Somewhere there’s an angel on frog duty

I went to the loo last night in the dark. You see I’ve got this thing about sleeping. I really really love it. So when my bladder alarm goes in the wee hours, I do the trip in the dark – mostly with my eyes closed. A writers brain is a fickle thing and once you start flicking switches and being around bright lights, you can kiss sleep goodbye. Anyone with me?

So… I’m doing my best impression of a sleepwalker down the passage and I kick something cold and slimy. I take another step and kick the freaking thing again. If you thought bright lights put a whammy on a sleepy brain – you should try bare feet and cold squishy things. URGH. I put the light on.

There he sat in all his slimy smugness. A gross frog. Not a cute little tree-thingy with sticky pads for feet… not one of those swimmy ones ala Flushed Away. Just a big knobbly frog. Somehow those knobbles turn my stomach inside out. So I trapped him under a cup for my other half to deal with in the morning. He normally walks them down – not on a leash or anything – to the closest storm water drain, and magnanimously returns them to the wild. Greenpeace would be proud. Flushing them would have the same effect, but for the teensy problem that they refuse to be flushed.  NOT the kind of thing you want to sit on in the dark in the midnight hours. *Shudder*

The morning went pear shaped and he ran out of time.

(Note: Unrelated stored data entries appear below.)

(** The theorem at two sectors with the same table, different boot code
    and different last two bytes. *)
Lemma C10_entries_depend_on_table_bytes_witness :
  List.length sample_two_equal = 512%nat
  /\ List.length sample_unsigned = 512%nat
  /\ slice sample_two_equal 446 510 = slice sample_unsigned 446 510
  /\ slice sample_two_equal 0 446 <> slice sample_unsigned 0 446
  /\ exists es ps out1' out2',
       Simple.parse_mbr sample_two_equal = inr es
       /\ Simple.parse_mbr sample_unsigned = inr es
       /\ Compact.parse_mbr sample_two_equal = inr es
       /\ Compact.parse_mbr sample_unsigned = inr es
       /\ Analysis.parse_mbr sample_two_equal [] = (inr ps, out1')
       /\ Analysis.parse_mbr sample_unsigned ["earlier output"]
          = (inr ps, out2').
Proof.
  split; [reflexivity |]. split; [reflexivity |]. split; [reflexivity |].
  split; [intros H; vm_compute in H; discriminate H |].
  apply (C10_entries_depend_on_table_bytes sample_two_equal sample_unsigned
           [] ["earlier output"]); reflexivity.
Defined.

(** ** Fields of the decoded entries *)

(** C6: in what the decoders return for a 512-byte sector, an entry of
    the first analyser is marked empty iff its type code or its sector
    count is 0, an empty entry has size 0, and the size of any other is
    [sectors * 512 / 2^30]; the second analyser keeps exactly the entries
    that are not empty, with [size_bytes = num_sectors * 512] and
    [size_gb = size_bytes / 2^30]. *)
Theorem C6_empty_and_size (mbr : bytes) (out : stdout) :
  List.length mbr = 512%nat ->
  exists es ps out',
    Simple.parse_mbr mbr = inr es
    /\ Analysis.parse_mbr mbr out = (inr ps, out')
    /\ (forall e, In e es ->
          (Simple.empty e = true <->
           Simple.ptype e = 0 \/ Simple.sectors e = 0)
          /\ (Simple.empty e = true -> Simple.size_gb e = 0%Q)
          /\ (Simple.empty e = false ->
              Simple.size_gb e
              = Qmake (Z.of_N (Simple.sectors e * 512)) (2 ^ 30)))
    /\ (forall p, In p ps ->
          Analysis.type p <> 0
          /\ Analysis.num_sectors p <> 0
          /\ Analysis.size_bytes p = Analysis.num_sectors p * 512
          /\ Analysis.size_gb p
             = Qmake (Z.of_N (Analysis.size_bytes p)) (2 ^ 30))
    /\ (forall e, In e es ->
          Simple.empty e = false <->
          exists p, In p ps /\ Analysis.table_index p = Simple.index e).
Proof.
  intros Hlen.
  exists (map (spec_entry mbr) (range 4)),
    (map (spec_partition mbr) (spec_real_slots mbr)),
    (out ++ spec_parse_output mbr)%list.
  split; [apply Simple_parse_mbr_layout; lia |].
  split; [now apply Analysis_parse_mbr_layout |].
  split; [| split].
  - intros e He. apply spec_entries_in in He. destruct He as (i & Hi & ->).
    cbn [spec_entry Simple.empty Simple.ptype Simple.sectors Simple.size_gb].
    split; [apply spec_is_empty_true |].
    unfold spec_size_gib, spec_size_bytes.
    split; intros ->; reflexivity.
  - intros p Hp. apply spec_partitions_in in Hp.
    destruct Hp as (i & Hi & Hne & ->).
    cbn [spec_partition Analysis.type Analysis.num_sectors
           Analysis.size_bytes Analysis.size_gb].
    unfold spec_size_gib, spec_size_bytes. rewrite Hne.
    apply spec_is_empty_false in Hne. destruct Hne as [Ht Hn].
    repeat split; assumption.
  - intros e He. apply spec_entries_in in He. destruct He as (i & Hi & ->).
    cbn [spec_entry Simple.empty Simple.index].
    split.
    + intros Hne. exists (spec_partition mbr i). split; [| reflexivity].
      apply in_map. apply filter_In. split.
      * apply in_seq. lia.
      * now rewrite Hne.
    + intros (p & Hp & Hidx). apply spec_partitions_in in Hp.
      destruct Hp as (j & Hj & Hne & ->).
      cbn [spec_partition Analysis.table_index] in Hidx. now subst j.
Qed.

(** The theorem at a sector with partitions in slots 0, 1 and 3. *)
Lemma C6_empty_and_size_witness :
  List.length sample_three = 512%nat
  /\ exists es ps out',
       Simple.parse_mbr sample_three = inr es
       /\ Analysis.parse_mbr sample_three [] = (inr ps, out')
       /\ (forall e, In e es ->
             (Simple.empty e = true <->
              Simple.ptype e = 0 \/ Simple.sectors e = 0)
             /\ (Simple.empty e = true -> Simple.size_gb e = 0%Q)
             /\ (Simple.empty e = false ->
                 Simple.size_gb e
                 = Qmake (Z.of_N (Simple.sectors e * 512)) (2 ^ 30)))
       /\ (forall p, In p ps ->
             Analysis.type p <> 0
             /\ Analysis.num_sectors p <> 0
             /\ Analysis.size_bytes p = Analysis.num_sectors p * 512
             /\ Analysis.size_gb p
                = Qmake (Z.of_N (Analysis.size_bytes p)) (2 ^ 30))
       /\ (forall e, In e es ->
             Simple.empty e = false <->
             exists p, In p ps /\ Analysis.table_index p = Simple.index e).
Proof.
  split; [reflexivity |].
  apply (C6_empty_and_size sample_three []). reflexivity.
Defined.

I thought I would do one better and take the offending amphibian into town to release him into the wild. You see… these things are frighteningly territorial and he would come back and quite frankly I’m not volunteering for that whole squishy in the dark thing. Uh-Uh. Nope. NOT.

It was all going rather well till I went round a bend and the cup tipped. Traitorous blooming cup. It happened in slow motion. Just like the movies. He sat deadstill for a moment and then leapt under the seat. I screamed so loud I’m sure all of Heaven ground to a halt to peer down and see. I’m not a wuss, promise. Just don’t be a frog and leap at me. I will scream at you. Guaranteed.

I drove to work scanning for frog rather than traffic, expecting cold knobbly frog fingers up my pants leg any moment. No man. Not funny. My lovely boss let me park in her yard and leave all my doors open in the hopes he’d take the hint. She doesn’t have frog issues. I prayed, asking for an angel to come escort him out the car. I could just imagine some junior angel being dispatched from Heaven grumbling and wishing it were a frothy demon he were coming down to sort out.

So is he gone? I can only hope so. What deeper lesson did I learn? Um… other than ‘never take a frog in you car unless you want him in there’ – I got nothing. 

How about you?

What creeps you out?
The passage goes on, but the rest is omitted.